Along with the increasing use and sophistication of these ‘bots comes a host of ethical and legal concerns that the military hasn’t yet begun to fully wrap its head around. Chief among them, in Singer’s engaging analysis, is the thorny issue of culpability that arises when these systems malfunction, or as all too often happens in the fog of war, engage the wrong targets, leaving to civilian or friendly casualties.
As an example, Singer brings up the infamous incident in Afghanistan where an American Air Force pilot dropped a 500-lb bomb on a group of Canadian soldiers, mistaking them for Taliban or al Qaeda fighters making their way across the desert at night. In the inquest that followed, the American pilot was rightly found guilty of disregarding orders and the rules of engagement. But what would happen if the Canadians were attacked by an autonomous UAV on a preprogrammed course capable of identifying and engaging targets with limited human supervision? Who would be responsible for the mishap? The military or civilian contractor who wrote the wrong target identification software? The squadron’s commanding officer? The commander who sent the drone out on a mission in the first place? These are issues that we will have to face in the near future, and not ones that have been given a lot of thought.
Singer says that we need to start thinking about the consequences of using autonomous robots to do our fighting for us, and we need to start doing it now.

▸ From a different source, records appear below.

Lemma read_file_ok (p c : str) (w : world) :
  p <> [] -> fs w !! p = Some (File c) ->
  read_file p w = (inr (universal_newlines c), w).
Proof.
  intros Hp H. unfold read_file. destruct p as [|a p]; [congruence|].
  rewrite H. reflexivity.
Qed.

Lemma read_file_dir (p : str) (w : world) :
  p <> [] -> fs w !! p = Some Dir -> read_file p w = (inl (EISDIR p), w).
Proof.
  intros Hp H. unfold read_file. destruct p as [|a p]; [congruence|].
  rewrite H. reflexivity.
Qed.

Lemma read_file_binary (p why : str) (w : world) :
  p <> [] -> fs w !! p = Some (Binary why) ->
  read_file p w = (inl (Exn UnicodeDecodeError why), w).
Proof.
  intros Hp H. unfold read_file. destruct p as [|a p]; [congruence|].
  rewrite H. reflexivity.
Qed.

(** Reading returns exactly when a text file is there. *)
Lemma read_file_cases (p : str) (w : world) :
  (exists c, p <> [] /\ fs w !! p = Some (File c)
             /\ read_file p w = (inr (universal_newlines c), w))
  \/ (exists e, (forall c, p <> [] -> fs w !! p <> Some (File c))
                /\ read_file p w = (inl e, w)).
Proof.
  unfold read_file. destruct p as [|a p].
  - right. eexists. split; [congruence | reflexivity].
  - case_lookup H.
    + left. exists content. split; [discriminate|]. split; reflexivity.
    + right. eexists. split; [congruence | reflexivity].
    + right. eexists. split; [congruence | reflexivity].
    + right. eexists. split; [congruence | reflexivity].
Qed.

Lemma load_prompt_run (p : str) (w : world) :
  exists prompt out,
    load_prompt p w = (inr prompt, World (fs w) (stdout w ++ out) (calls w))
    /\ (forall c, p <> [] -> fs w !! p = Some (File c) ->
                  prompt = strip (universal_newlines c) /\ out = [])
    /\ (forall e, fst (read_file p w) = inl e ->
                  prompt = DEFAULT_PROMPT
                  /\ out = [prompt_warning e; lit "Using default prompt instead."]).
Proof.
  unfold load_prompt, try_except, bind.
  destruct (read_file_cases p w) as [[c [Hp [Hc ->]]]|[e [Hn ->]]].
  - exists (strip (universal_newlines c)), []. split.
    + unfold ret. rewrite app_nil_r. destruct w; reflexivity.
    + split; [|discriminate].
      intros c' _ Hc'. rewrite Hc in Hc'. injection Hc' as ->. auto.
  - exists DEFAULT_PROMPT. eexists. split.
    + unfold print, ret. cbn [fs stdout calls]. rewrite <- app_assoc. reflexivity.
    + split.
      * intros c Hp Hc. destruct (Hn c Hp Hc).
      * intros e' [= <-]. split; reflexivity.
Qed.

Lemma no_prompt_text_raises (p : str) (w : world) :
  no_prompt_text p (fs w) -> exists e, fst (read_file p w) = inl e.
Proof.
  intros H. destruct (read_file_cases p w) as [[c [Hp [Hc _]]]|[e [_ ->]]];
    [|eexists; reflexivity].
  destruct H as [H|[H|[H|[why H]]]]; congruence.
Qed.

Lemma choose_prompt_run (prompt_file : option str) (w : world) :
  exists prompt out,
    choose_prompt prompt_file w
    = (inr prompt, World (fs w) (stdout w ++ out) (calls w))
    /\ (forall p c, prompt_file = Some p -> p <> [] ->
                    fs w !! p = Some (File c) -> prompt = strip (universal_newlines c))
    /\ (prompt_file = None -> prompt = DEFAULT_PROMPT)
    /\ (forall p, prompt_file = Some p -> no_prompt_text p (fs w) ->
                  prompt = DEFAULT_PROMPT).
Proof.
  destruct prompt_file as [[|a p]|]; simpl.
  - exists DEFAULT_PROMPT, []. unfold ret. rewrite app_nil_r.
    split; [destruct w; reflexivity|]. repeat split; congruence.
  - destruct (load_prompt_run (a :: p) w) as [prompt [out [Hrun [H1 H2]]]].
    exists prompt, out. split; [exact Hrun|].
    split; [|split; [discriminate|]].
    + intros p' c [= <-] Hne Hc. apply (H1 c Hne Hc).
    + intros p' [= <-] H. destruct (no_prompt_text_raises _ w H) as [e He].
      apply (H2 e He).
  - exists DEFAULT_PROMPT, []. unfold ret. rewrite app_nil_r.
    split; [destruct w; reflexivity|]. repeat split; congruence.
Qed.

(** C8: the prompt chosen on line 94 is the trimmed text of the prompt file,
    read in text mode, when a path is given and a text file is there, and
    the default prompt in every other case: no path, an empty path, a
    missing file, a directory, a file that is not valid UTF-8.  Choosing
    the prompt never raises and leaves the files alone. *)
Theorem choose_prompt_spec (prompt_file : option str) (w : world) :
  exists prompt w',
    choose_prompt prompt_file w = (inr prompt, w')
    /\ fs w' = fs w
    /\ (forall p c, prompt_file = Some p -> p <> [] ->
                    fs w !! p = Some (File c) -> prompt = strip (universal_newlines c))
    /\ (prompt_file = None -> prompt = DEFAULT_PROMPT)
    /\ (forall p, prompt_file = Some p ->
                  p = [] \/ fs w !! p = None \/ fs w !! p = Some Dir
                  \/ (exists why, fs w !! p = Some (Binary why)) ->
                  prompt = DEFAULT_PROMPT).
Proof.
  destruct (choose_prompt_run prompt_file w) as [prompt [out [Hrun H]]].
  exists prompt. eexists. split; [exact Hrun|]. split; [reflexivity | exact H].
Qed.

(** ** The summarizer client *)

Lemma summarize_non_200 (E : env) (prompt text model : str) (resp : response) (w : world) :
  post E OLLAMA_URL (ollama_request prompt text model) = inr resp ->
  status_code resp <> 200%Z ->
  summarize_with_ollama E prompt text model w
  = (inl (Exn RuntimeError (lit "Ollama request failed: " ++ resp_text resp)),
     posted w (CallPost OLLAMA_URL (ollama_request prompt text model))).
Proof.
  intros Hp Hs. unfold summarize_with_ollama, bind, requests_post, log_call, lift, bind.
  simpl. unfold ollama_request in Hp. simpl in Hp. rewrite Hp.
  apply Z.eqb_neq in Hs. rewrite Hs. reflexivity.
Qed.

Lemma summarize_200 (E : env) (prompt text model : str) (resp : response)
    (d : list (str * pyval)) (w : world) :
  post E OLLAMA_URL (ollama_request prompt text model) = inr resp ->
  status_code resp = 200%Z ->
  resp_json resp = inr (PyDict d) ->
  summarize_with_ollama E prompt text model w
  = (match dict_lookup d (lit "response") with
     | Some (PyStr r) => inr (strip r)
     | Some v => inl (no_attribute v "strip")
     | None => inr []
     end,
     posted w (CallPost OLLAMA_URL (ollama_request prompt text model))).
Proof.
  intros Hp Hs Hj. unfold summarize_with_ollama, bind, requests_post, log_call, lift, bind.
  simpl. unfold ollama_request in Hp. simpl in Hp. rewrite Hp, Hs. simpl.
  rewrite Hj. unfold py_get, dict_get, ret.
  destruct (dict_lookup d (lit "response")) as [[]|]; reflexivity.
Qed.

(** ** Paths *)

Lemma drop_while_app (f : char -> bool) (a b : str) :
  exists q, drop_while f (a ++ b) = q ++ drop_while f b.
Proof.
  induction a as [|c a [q IH]]; simpl.
  - exists []. reflexivity.
  - destruct (f c).
    + exists q. exact IH.
    + destruct (drop_while_split f b) as [pre [Hb _]].
      exists (c :: a ++ pre). simpl. rewrite <- app_assoc, <- Hb. reflexivity.
Qed.

Lemma drop_while_app_all (f : char -> bool) (a b : str) :
  forallb f a = true -> drop_while f (a ++ b) = drop_while f b.
Proof.
  induction a as [|c a IH]; simpl; [reflexivity|].
  intros H. apply andb_true_iff in H. destruct H as [Hc Ha].
  rewrite Hc. apply IH. exact Ha.
Qed.

Lemma drop_while_length (f : char -> bool) (s : str) :
  (length (drop_while f s) <= length s)%nat.
Proof.
  destruct (drop_while_split f s) as [pre [H _]].
  rewrite H at 2. rewrite length_app. lia.
Qed.

Lemma is_slash_forbidden (c : char) : is_slash c = true -> forbidden c = true.
Proof.
  unfold is_slash, slash. intros H. apply N.eqb_eq in H. subst c. reflexivity.
Qed.

Lemma clean_no_slash (T : str) :
  clean T -> forallb (fun c => negb (is_slash c)) T = true.
Proof.
  unfold clean. intros H. apply forallb_forall. intros c Hc.
  rewrite forallb_forall in H. specialize (H c Hc).
  destruct (is_slash c) eqn:E; [|reflexivity].
  rewrite (is_slash_forbidden c E) in H. discriminate.
Qed.

Lemma clean_sanitize (t : str) : clean (sanitize_filename t).
Proof.
  unfold clean. apply forallb_forall. intros c Hc.
  destruct (sanitize_filename_chars t c Hc) as [H _]. rewrite H. reflexivity.
Qed.

Lemma join_under (D x : str) (l : char) :
  last D = Some l -> is_slash l = false ->
  (forall c, head x = Some c -> is_slash c = false) ->
  os_path_join D x = D ++ slash :: x.
Proof.
  intros HD Hl Hx. unfold os_path_join. rewrite HD, Hl.
  destruct x as [|c x]; [reflexivity|].
  rewrite (Hx c eq_refl). reflexivity.
Qed.

Lemma head_clean_app (T s : str) (c0 : char) :
  clean T -> is_slash c0 = false ->
  forall c, head (T ++ c0 :: s) = Some c -> is_slash c = false.
Proof.
  intros HT H0 c. destruct T as [|t T]; simpl.
  - intros [= <-]. exact H0.
  - intros [= <-]. apply clean_no_slash in HT. simpl in HT.
    apply andb_true_iff in HT. destruct HT as [HT _].
    apply negb_true_iff in HT. exact HT.
Qed.

Lemma transcript_path_eq (T : str) :
  clean T ->
  transcript_path T = TRANSCRIPTS_DIR ++ slash :: T ++ lit "_transcript.txt".
Proof.
  intros HT. unfold transcript_path.
  apply (join_under TRANSCRIPTS_DIR _ 115); [reflexivity | reflexivity |].
  apply (head_clean_app T _ 95 HT). reflexivity.
Qed.

Lemma summary_path_eq (T model : str) :
  clean T ->
  summary_path T model
  = SUMMARIES_DIR ++ slash :: T ++ lit "_summary_" ++ model ++ lit ".txt".
Proof.
  intros HT. unfold summary_path.
  apply (join_under SUMMARIES_DIR _ 115); [reflexivity | reflexivity |].
  apply (head_clean_app T _ 95 HT). reflexivity.
Qed.

(** Below a directory [D] whose name does not end in a slash, [dirname]
    stays below [D] and is strictly shorter than the path. *)
Lemma dirname_under (D x : str) (l : char) :
  last D = Some l -> is_slash l = false ->
  exists z, dirname (D ++ slash :: x) = D ++ z
            /\ (length (D ++ z) < length (D ++ slash :: x))%nat.
Proof.
  intros HD Hl. apply last_Some in HD. destruct HD as [D0 ->].
  set (D := D0 ++ [l]). set (ns := fun c => negb (is_slash c)).
  assert (HrD : rev D = l :: rev D0) by (unfold D; rewrite rev_app_distr; reflexivity).
  assert (Hrev : rev (D ++ slash :: x) = rev x ++ slash :: rev D).
  { rewrite rev_app_distr. simpl. rewrite <- app_assoc. reflexivity. }
  destruct (drop_while_app ns (rev x) (slash :: rev D)) as [q Hq].
  simpl in Hq.
  destruct (drop_while_app is_slash q (slash :: rev D)) as [q' Hq'].
  simpl in Hq'. rewrite HrD in Hq'. simpl in Hq'. rewrite Hl in Hq'.
  rewrite <- HrD in Hq'.
  unfold dirname. fold ns. rewrite Hrev, Hq.
  assert (Hall : forallb is_slash (rev (q ++ slash :: rev D)) = false).
  { rewrite rev_app_distr. simpl. rewrite rev_involutive. unfold D.
    rewrite !forallb_app. simpl. rewrite Hl.
    rewrite andb_false_r. reflexivity. }
  rewrite Hall, rev_involutive, Hq', rev_app_distr, rev_involutive.
  exists (rev q'). split; [reflexivity|].
  rewrite <- (length_rev (D ++ slash :: x)), Hrev.
  assert (Hlen : (length (q' ++ rev D) < length (q ++ slash :: rev D))%nat).
  { rewrite <- Hq'.
    pose proof (drop_while_head ns (rev x ++ slash :: rev D)) as Hh.
    simpl in Hq. rewrite Hq in Hh.
    destruct q as [|c q0].
    - simpl. pose proof (drop_while_length is_slash (rev D)). lia.
    - simpl in Hh. specialize (Hh c eq_refl). unfold ns in Hh.
      apply negb_false_iff in Hh. simpl. rewrite Hh.
      pose proof (drop_while_length is_slash (q0 ++ slash :: rev D)). lia. }
  pose proof (drop_while_length ns (rev x ++ slash :: rev D)) as Hle.
  simpl in Hq. rewrite Hq in Hle.
  rewrite !length_app in Hlen, Hle. rewrite !length_app. simpl in *.
  rewrite ?length_rev in Hlen. rewrite ?length_rev in Hle. rewrite ?length_rev.
  lia.
Qed.

Lemma dirname_transcript_path (T : str) :
  clean T -> dirname (transcript_path T) = TRANSCRIPTS_DIR.
Proof.
  intros HT. rewrite (transcript_path_eq T HT).
  unfold dirname.
  assert (Hrev : rev (TRANSCRIPTS_DIR ++ slash :: T ++ lit "_transcript.txt")
                 = rev (T ++ lit "_transcript.txt") ++ slash :: rev TRANSCRIPTS_DIR).
  { rewrite rev_app_distr. simpl. rewrite <- app_assoc. reflexivity. }
  rewrite Hrev, drop_while_app_all.
  - reflexivity.
  - rewrite forallb_rev, forallb_app, (clean_no_slash T HT). reflexivity.
Qed.

Lemma dir_chain_from_prefix (rest acc a : str) :
  In a (dir_chain_from acc rest) ->
  (exists z, acc ++ rest = a ++ z) /\ (acc ++ rest <> [] -> a <> []).
Proof.
  revert acc. induction rest as [|c rest IH]; intros acc; simpl.
  - intros [<-|[]]. split; [exists []; reflexivity|].
    rewrite app_nil_r. auto.
  - intros H. apply in_app_or in H. destruct H as [H|H].
    + destruct (is_slash c); [|destruct H].
      destruct (last acc) as [l|] eqn:Hl; [|destruct H].
      destruct (is_slash l); [destruct H|].
      destruct H as [<-|[]]. split; [eexists; reflexivity|].
      intros _ ->. discriminate.
    + apply IH in H. rewrite <- app_assoc in H. exact H.
Qed.

Lemma dir_chain_from_self (rest acc : str) :
  In (acc ++ rest) (dir_chain_from acc rest).
Proof.
  revert acc. induction rest as [|c rest IH]; intros acc; simpl.
  - left. symmetry. apply app_nil_r.
  - apply in_or_app. right.
    replace (acc ++ c :: rest) with ((acc ++ [c]) ++ rest)
      by (rewrite <- app_assoc; reflexivity).
    apply IH.
Qed.

Lemma dir_chain_self (d : str) : In d (dir_chain d).
Proof. apply (dir_chain_from_self d []). Qed.

Lemma dir_chain_prefix (d a : str) :
  d <> [] -> In a (dir_chain d) -> a <> [] /\ exists z, d = a ++ z.
Proof.
  intros Hd Ha. destruct (dir_chain_from_prefix d [] a Ha) as [Hz Hne].
  split; [apply Hne; exact Hd | exact Hz].
Qed.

Before establishing a chain of responsibility however, the military first needs to begin writing doctrine for the use of robotics. The ad hoc way that robotics are being used in Iraq and Afghanistan is not sustainable in perpetuity, and as systems grow in complexity, and are able to act more and more autonomously, rules are increasingly needed. Just as the Brits had no doctrine for how to use tanks in WWI, and thus at times failed to use them to their full potential, no one as yet has devised a doctrine for how to handle increasingly complex robotics on the battlefield, which in the future will rely less and less on a human being “in the loop.”
One official at DARPA told Singer that with the increasing sophistication of robotic systems and the ever-expanding autonomy with which they operate, “the human is becoming the weakest link in defense systems.” While that might be true in terms of surveillance or in the simple brute terms of putting steel on target, it also ignores the more complex situations that will arise on any battlefield that require a certain level of emotional intelligence—something only human beings possess. While a robot is great at sensing a threat and taking it out with no hesitation, it’s not as good at assessing the pros and cons of using force to achieve its objectives, something that is crucial in stability and counterinsurgency operations
Given all this, when things do go wrong with unmanned systems—and they will—it’s critical that a chain of causality be established beforehand to ensure that someone, at some level, is responsible for the actions these systems take, since, as Singer writes, “by establishing at the start who is ultimately responsible for getting things right, it might hopefully add a dose of deterrence into the system before things go wrong.” As J.F.C. Fuller once wrote, “the more mechanical become the weapons with which we fight, the less mechanical must be the spirit which controls them.”